Anterior cervical discectomy and fusion, total disk replacement and open door laminoplasty have been widely used to treat patients with cervical spondylotic myelopathy and/or radiculopathy. In our clinical practice, many patients with cervical spondylosis also complain of headache, and wish to know if the surgical treatment for cervical spondylosis can also alleviate this symptom. Considering that there is no literature concerning this extra benefit of surgical manipulation on cervical spondylosis, we have carried out this retrospective study.

Methods

Among the patients treated with anterior cervical discectomy and fusion, total disk replacement and open door laminoplasty in our institute for cervical spondylotic myelopathy and/or radiculopathy between February 2002 to March 2011, 108 of whom that have complained about headache at the same time were included in this study. Those patients were followed by 25 to 145 months. Severity of headache before the surgery and at the last follow up was recorded by VAS pain scores and compared among the patients with different surgical methods using SPSS17.0 software. One way ANOVA was used to compare VAS scores between the groups, paired sample t-tests were used to compare the differences in a group at different time points.

Results

Headache was significantly alleviated in all groups (P < 0.01). Respectively, 75.0 % of the patients in the ACDF group, 84.6 % of the patients in the TDR group and 82.2 % of the patients in the laminoplasty group were significantly relieved of the headache after the surgery. No significant differences were found with the VAS score at the last follow up among the groups (P > 0.05).

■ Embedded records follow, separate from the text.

(** ** The digest *)

Lemma PUT_le_bytes n : PUT_UINT32_LE n = le_bytes 4 n.
Proof.
  unfold PUT_UINT32_LE. cbn [le_bytes].
  assert (forall x, to_u8 (x .& 0xFF) = x mod 256) as E.
  { intros x. fold (to_u8 x). rewrite to_u8_id by auto with widths. apply to_u8_mod. }
  rewrite !E, !Z.shiftr_div_pow2, !Z.div_div by lia. done.
Qed.

Lemma md5_compress_ok st b : state_ok st -> state_ok (compress st b).
Proof.
  intros [Hl Hw]. do 4 (destruct st as [|? st]; [discriminate|]). destruct st; [|discriminate].
  unfold compress. destruct (steps _ _ _) as [[[? ?] ?] ?]. split; [done|].
  repeat (apply Forall_cons_2; [apply (Z.mod_pos_bound _ (2 ^ 32)); lia|]). constructor.
Qed.

Lemma md5_process_all_compress st m :
  state_ok st -> bytes m ->
  process_all mbedtls_internal_md5_process st m = process_all compress st m
  /\ state_ok (process_all compress st m).
Proof.
  intros Hst Hb. apply (process_blocks_ext _ _ state_ok); try done.
  - intros s b Hs Hbb Hbl. split; [by apply md5_process_is_compress|by apply md5_compress_ok].
  - pose proof (Nat.div_mod_eq (length m) 64). lia.
Qed.

Lemma IV_ok : state_ok IV.
Proof. split; [done|]. apply (bool_decide_eq_true_1 _). vm_compute. reflexivity. Qed.

Lemma md5_octets m : bytes m -> length (md5 m) = 16%nat /\ bytes (md5 m).
Proof.
  intros Hm. unfold md5.
  destruct (md5_process_all_compress IV (pad (fun hi lo => le_bytes 4 lo ++ le_bytes 4 hi) m)) as [_ [Hl _]].
  - apply IV_ok.
  - apply bytes_pad; [done|]. intros. apply Forall_app_2; auto with bufs.
  - destruct (process_all compress IV _) as [|a [|b [|c [|d [|]]]]]; try discriminate.
    cbn [map concat]. rewrite !length_app, !length_le_bytes. split; [done|].
    repeat (apply Forall_app_2; [apply bytes_le_bytes|]); auto with bufs.
Qed.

No significant differences were found among the groups comparing the degree of alleviation of VAS scores before and after the surgery (P > 0.05).

Discussion

Considering that all the three procedures in the current study have achieved similar effect on alliviating headache in patients with cevical myelopathy, and that what they have in common was that was the decompression of spinal cord, it can be assumed that the headache associated with cervical spondylosis may be the result of compression on the spinal cord.

Conclusions

Anterior cervical discectomy and fusion, total disk replacement and open door laminoplasty can all significantly alleviate headache in patients with cervical spondylotic myelopathy and/or radiculopathy. No surgical technique is better than any other technique on alleviating cervical headache associated with cervical spondylotic myelopathy and/or radiculopathy.